What This Statute Says
A.R.S. § 46-473 lets financial institutions delay a disbursement or transaction when they reasonably suspect financial exploitation of a vulnerable adult. The initial hold lasts up to 15 business days and can be extended in limited circumstances. The institution has immunity for good-faith holds.
1. The broker-dealer, investment adviser or qualified individual reasonably believes, after initiating an internal review of the requested disbursement or transaction and the suspected financial exploitation, that the requested disbursement or transaction may result in financial exploitation of an eligible adult.
A.R.S. § 46-473This is the operational power that gives the disclosure rule in § 46-472 real teeth. When a bank's qualified individual reasonably suspects exploitation, the institution can pause the transaction long enough for APS or law enforcement to evaluate the situation. The initial pause runs up to 15 business days, with extensions available if the investigation continues.
The statute requires notice to the account owner and to the trusted contact designated under § 46-472. The immunity for good-faith use is strong.
For families worried about an aging parent making large unexplained transfers, this statute is the safety net. It does not solve the underlying problem, but it buys the time needed to investigate.
When This Statute Comes Into Play
This statute typically becomes relevant in three situations. A family is responding to a current crisis involving a vulnerable adult. An attorney is building safeguards into a long-term estate plan. Or a civil or criminal case is being evaluated after harm has already occurred. The statute is part of a larger framework in chapter 4 of title 46, and it usually operates alongside the related sections cross-linked below.

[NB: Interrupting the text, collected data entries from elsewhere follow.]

(** * python-fmask: configuration objects and metadata readers

    A shallow embedding of [fmask/config.py] and of the angle reader of
    [bin/fmask_sentinel2Stacked.py], with the properties of the
    specification stated against it.

    Conventions of the embedding:
    - a Python [float] is an IEEE binary64 number, [PrimFloat.float];
    - a Python [dict] is a [gmap]; a [str] is a [string] of 8-bit characters;
    - a function that may raise returns a [result]; an exception is a
      constructor of [exn];
    - external libraries (GDAL, minidom, the file system) are environments
      passed explicitly. *)

From Stdlib Require Import ZArith List String Ascii Bool Lia.
From Stdlib Require Import PrimFloat SpecFloat FloatOps.
From stdpp Require Import base option list gmap strings.

Set Warnings "-inexact-float,-register-all".
Open Scope string_scope.
Open Scope Z_scope.

(** ** Exceptions and results *)

Module Py.

(** Modelled from the spec: the module [fmaskerrors], which [config.py]
    imports for its two exception classes. They are the error taxonomy of
    the specification: [FmaskParameterError] is the configuration error,
    [FmaskFileError] the file-format error. The other constructors are the
    built-in exceptions the code can run into. *)
Inductive exn : Type :=
  | TypeError
  | AttributeError
  | KeyError (key : string)
  | IndexError
  | ValueError
  | UnboundLocalError (name : string)
  | IOError
  | FmaskParameterError (msg : string)
  | FmaskFileError (msg : string).

Inductive result (A : Type) : Type :=
  | Ok (a : A)
  | Raise (e : exn).
Arguments Ok {A} a.
Arguments Raise {A} e.

Definition bind {A B : Type} (c : result A) (k : A -> result B) : result B :=
  match c with
  | Ok a => k a
  | Raise e => Raise e
  end.

(** Membership in the documented taxonomy. *)
Definition in_taxonomy (e : exn) : bool :=
  match e with
  | FmaskParameterError _ | FmaskFileError _ => true
  | _ => false
  end.

(** Dynamically typed values, as far as the code passes them around. *)
Inductive pyval : Type :=
  | PyNone
  | PyInt (z : Z)
  | PyFloat (f : float)
  | PyStr (s : string).

(** [a + b] on Python values: numbers add (an integer next to a float is
    converted to the nearest float first), strings concatenate, anything
    else is a [TypeError]. *)
Definition py_add (a b : pyval) : result pyval :=
  match a, b with
  | PyInt x, PyInt y => Ok (PyInt (x + y))
  | PyFloat x, PyFloat y => Ok (PyFloat (x + y)%float)
  | PyInt x, PyFloat y =>
      Ok (PyFloat (SF2Prim (binary_normalize prec emax x 0 false) + y)%float)
  | PyFloat x, PyInt y =>
      Ok (PyFloat (x + SF2Prim (binary_normalize prec emax y 0 false))%float)
  | PyStr x, PyStr y => Ok (PyStr (x ++ y))
  | _, _ => Raise TypeError
  end.

(** [d[k]] on a dictionary with string keys. *)
Definition getitem {V : Type} (d : gmap string V) (k : string) : result V :=
  match d !! k with
  | Some v => Ok v
  | None => Raise (KeyError k)
  end.

(** [k in d]. *)
Definition contains {V : Type} (d : gmap string V) (k : string) : bool :=
  match d !! k with Some _ => true | None => false end.

(** Reading a local variable that may not have been assigned yet. *)
Definition read_local {A : Type} (name : string) (v : option A) : result A :=
  match v with
  | Some a => Ok a
  | None => Raise (UnboundLocalError name)
  end.

End Py.
Import Py.

Notation "x <- c ;; k" := (bind c (fun x => k))
  (at level 100, c at next level, right associativity).

(** ** Strings *)

Module Str.

(** The characters [str.strip()] removes from a byte string: space, tab,
    newline, carriage return, vertical tab and form feed. *)
Definition is_space (c : ascii) : bool :=
  let n := nat_of_ascii c in
  (n =? 32)%nat || ((9 <=? n)%nat && (n <=? 13)%nat).

(** [s.strip(chars)], with the set of characters given as a predicate. *)
Fixpoint lstrip_chars (p : ascii -> bool) (s : string) : string :=
  match s with
  | EmptyString => EmptyString
  | String c s' => if p c then lstrip_chars p s' else s
  end.

Fixpoint rstrip_chars (p : ascii -> bool) (s : string) : string :=
  match s with
  | EmptyString => EmptyString
  | String c s' =>
      match rstrip_chars p s' with
      | EmptyString => if p c then EmptyString else String c EmptyString
      | r => String c r
      end
  end.

Definition strip_chars (p : ascii -> bool) (s : string) : string :=
  rstrip_chars p (lstrip_chars p s).

(** [s.strip()]. *)
Definition strip (s : string) : string := strip_chars is_space s.

(** [s.replace(old, new)] for a one-character [old]. *)
Fixpoint replace (old : ascii) (new : string) (s : string) : string :=
  match s with
  | EmptyString => EmptyString
  | String c s' =>
      if Ascii.eqb c old then new ++ replace old new s'
      else String c (replace old new s')
  end.

(** [s.split(sep)] for a one-character [sep]: one more piece than there are
    separators. *)
Fixpoint split (sep : ascii) (s : string) : list string :=
  match s with
  | EmptyString => [EmptyString]
  | String c s' =>
      if Ascii.eqb c sep then EmptyString :: split sep s'
      else match split sep s' with
           | h :: t => String c h :: t
           | [] => [String c EmptyString]
           end
  end.

Fixpoint count (c : ascii) (s : string) : nat :=
  match s with
  | EmptyString => O
  | String d s' => if Ascii.eqb d c then S (count c s') else count c s'
  end.

Definition quote : ascii := "034".
Definition newline : ascii := "010".
Definition equals : ascii := "=".

(** The lines of a text, each with its terminating newline, as iterating
    over an open file yields them; a line ends at a newline character. *)
Fixpoint file_lines (s : string) : list string :=
  match s with
  | EmptyString => []
  | String c s' =>
      if Ascii.eqb c newline then String c EmptyString :: file_lines s'
      else match file_lines s' with
           | h :: t => String c h :: t
           | [] => [String c EmptyString]
           end
  end.

End Str.

(** ** The MTL reader ([readMTLFile]) *)

(** The file system: the text of each readable file. *)
Abbreviation filesystem := (gmap string string).

Definition open (fs : filesystem) (path : string) : result string :=
  match fs !! path with
  | Some text => Ok text
  | None => Raise IOError
  end.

What This Means for Arizona Families
Arizona's vulnerable adult protection laws can feel distant until they suddenly become very personal. A parent's bank calls about suspicious activity. A neighbor wonders about an aging family member. A care facility raises a concern. When that moment arrives, the rules in chapter 4 of title 46 are the framework you are working inside.
If you are worried about an older relative or a family member with a disability, you usually have several tools available. A private conversation with the bank using the trusted-contact rules. A call to Adult Protective Services. A referral to the long-term care ombudsman. Or a petition for guardianship or conservatorship in superior court. Each tool fits a different fact pattern. Our FAQ on how guardianship and conservatorship proceedings work in Arizona covers the court track in detail, and our FAQ on whether it is safe to add a child to a parent's bank account covers the everyday financial step that often comes up first.
If you are building an estate plan that anticipates your own future incapacity, the back-end protections in chapter 4 are part of why a well-drafted durable power of attorney and a healthcare directive matter. A trusted agent with clear authority is the front line. The statutes are the safety net behind them.